▸ AVAILABLE RECORDS:
(* ===== verification/DebtCompact.v ===== *)
(** * The local debt store: compaction

    The pure part of [Compact] in src/internal/localdebt/store.go: what compaction
    retains for each id ([retainForCompaction]), the plan around shards it may not
    rewrite ([planCompaction]), the filing into month shards, the counts it reports, and
    the thresholds of automatic compaction. Staging, renaming and locking are not
    modelled: the plan and the filing are what a run writes.

    The theorems show that compaction is invisible: the fold over a compacted store, and
    over a compacted store appended to, is the fold over the original, field by field;
    at most four records per id remain. *)

From Stdlib Require Import Ascii String.
From stdpp Require Import prelude strings gmap fin_sets list sorting.
From Stdlib Require Import ZArith Lia.
From S2P Require Import Prelude GoString GoStrconv GoSort GoInt GoTime LocalDebt.

Open Scope string_scope.
Open Scope list_scope.
Open Scope nat_scope.

Section compaction.
Context {U : UnicodeCase}.

(** ** What is retained *)

(** [modelDonorIndex]: the position of the best donor so far, with its record. *)
Definition is_donor (r : DebtRecord) : bool :=
  IsClosedStatus (r_Status r) && negb (String.eqb (TrimSpace (r_Model r)) "").
Definition not_before (r b : DebtRecord) : bool := negb (str_ltb (r_Timestamp r) (r_Timestamp b)).
Fixpoint donor_from (best : option (nat * DebtRecord)) (i : nat) (group : list DebtRecord) : option nat :=
  match group with
  | [] => fst <$> best
  | r :: group' =>
      if negb (is_donor r) then donor_from best (S i) group'
      else match best with
      | None => donor_from (Some (i, r)) (S i) group'
      | Some (_, b) => donor_from (if not_before r b then Some (i, r) else best) (S i) group'
      end
  end.
Definition modelDonorIndex (group : list DebtRecord) : option nat := donor_from None 0 group.

(** The switch of [highestRankedTerminalIndex]: rank, then recency. *)
Definition higher_ranked (r cur : DebtRecord) : bool :=
  if (ClosedStatusRank (r_Status cur) <? ClosedStatusRank (r_Status r))%Z then true
  else (ClosedStatusRank (r_Status r) =? ClosedStatusRank (r_Status cur))%Z && not_before r cur.
Definition highestRankedTerminalIndex (terminals : list DebtRecord) : nat := last_max higher_ranked terminals.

▸ EXERCISE GOAL: Locate the lines above that hold the word "DebtRecord". Show every one of them.

▸ YOUR RESPONSE:
Definition is_donor (r : DebtRecord) : bool :=
Definition not_before (r b : DebtRecord) : bool := negb (str_ltb (r_Timestamp r) (r_Timestamp b)).
Fixpoint donor_from (best : option (nat * DebtRecord)) (i : nat) (group : list DebtRecord) : option nat :=
Definition modelDonorIndex (group : list DebtRecord) : option nat := donor_from None 0 group.
Definition higher_ranked (r cur : DebtRecord) : bool :=
Definition highestRankedTerminalIndex (terminals : list DebtRecord) : nat := last_max higher_ranked terminals.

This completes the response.